Comments (4)
Hey @sezaru,
Can you give me a bit more information about what your use case is? I just want to make sure this isn't an XY problem. :)
I try to steer clear of :infinity
waits in blocking calls, since that means that the caller isn't able to respond to any system/debug messages, and its mailbox can fill up.
from honeydew.
Sure.
So, I created a fork of the built-in mnesia queue to do 2 things, one is to add a priority parameter to the key so the queue would handle some prioritized jobs before others. And I also changed the mnesia calls to be sync_transaction
since I need to guarantee that they are indeed persisted to the disk and also to avoid mnesia overload
messages.
The main issue here is probably the sync_transaction
, since every write to the disk will follow a sync call that can take some time if the harddrive is overloaded (which it is in my case), That means that, for example, the enqueue call will timeout sometimes.
If :infinity
is not ok, can we bump the timeout time then?
Or maybe some way to allow the user to specify the timeout he desires, this is probably the best solution IMO, but I didn't see an easy way to do that in every part of the code that contains a GenServer.call
unless using a config, something like:
config :honeydew, timeout: 10_000
For completeness, I'm pasting my custom mnesia queue bellow (note that I didn't add the Priorities
module since I can't disclosure it, but the Priorities.priority!
function just returns an integer with the priority of the job I want.)
Click to expand!
defmodule Notification.Queues.PriorityMnesia do
alias Notification.Queues.PriorityMnesia.{Tables, State, WrappedJob}
alias Honeydew.Queue
require Logger
@behaviour Queue
@poll_interval 1_000
@impl Queue
defdelegate validate_args!(opts), to: Queue.Mnesia
@impl Queue
def init(queue_name, table_opts) do
Tables.all(queue_name)
|> Enum.each(fn {name, opts} ->
opts = Keyword.merge(table_opts, opts)
create_table!(name, opts)
end)
state = State.new!(queue_name)
reset_after_crash(state)
time_warp_mode_warning()
poll()
{:ok, state}
end
@impl Queue
def enqueue(job, %{table: table, counter_table: counter_table} = state) do
id = :mnesia.dirty_update_counter(counter_table, :counter, 1)

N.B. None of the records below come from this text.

Lemma same_but_usage_refl r : same_but_usage r r.
Proof. exists (row_window r), (row_usage r). by destruct r. Qed.

Lemma same_but_usage_trans r1 r2 r3 : same_but_usage r1 r2 -> same_but_usage r2 r3 -> same_but_usage r1 r3.
Proof. intros (a & b & ->) (c & d & ->). by exists c, d. Qed.

Lemma in_window_same t v r : same_but_usage r (in_window t v r).
Proof. by eexists _, _. Qed.

(** A charge as a move of the table: the invariant is kept. *)
Lemma in_window_sound w id r v :
  sound w -> rows w !! id = Some r -> 0 <= v -> sound (with_rows (<[id := in_window (now w) v r]> (rows w)) w).
Proof.
  intros Hw Hr Hv. pose proof (rows_sound _ Hw id r Hr) as Hs. destruct Hw as [Hc Hrs].
  split; [done|]. cbn. intros i q. destruct (decide (i = id)) as [->|Hne].
  - rewrite lookup_insert_eq. intros [= <-]. destruct (period_cases r _ Hs) as [Hp|[p Hp]].
    + pose proof (one_off_no_window _ _ Hs Hp) as Hz. destruct Hs. split; cbn; rewrite ?Hp; done.
    + destruct Hs. split; cbn; rewrite ?Hp; try done; [by rewrite normalize_name|by destruct p|].
      destruct (SubscriptionWindowExpired _ _ _); [apply window_start_le|done].
  - rewrite lookup_insert_ne by done. apply Hrs.
Qed.

Lemma usage_at_nonneg t s r : sound_row s r -> 0 <= usage_at t r.
Proof. intros []. rewrite usage_at_eq. by destruct (SubscriptionWindowExpired _ _ _). Qed.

record = WrappedJob.new_record(job, id)
:mnesia.activity(:sync_transaction, fn -> :mnesia.write(table, record, :write) end)
{state, WrappedJob.job(record)}
end
@impl Queue
def reserve(%{table: table} = state) do
match_spec = WrappedJob.Helper.reserve_match_spec()
:mnesia.activity(:sync_transaction, fn -> :mnesia.select(table, match_spec, 1, :read) end)
|> case do
:"$end_of_table" ->
{:empty, state}
{[record], _} ->
move_to_in_progress_table(record, state)
{WrappedJob.job(record), state}
end
end
@impl Queue
def ack(%{private: id}, state) do
%{in_progress_table: in_progress_table} = state
pattern = WrappedJob.Helper.id_pattern(id)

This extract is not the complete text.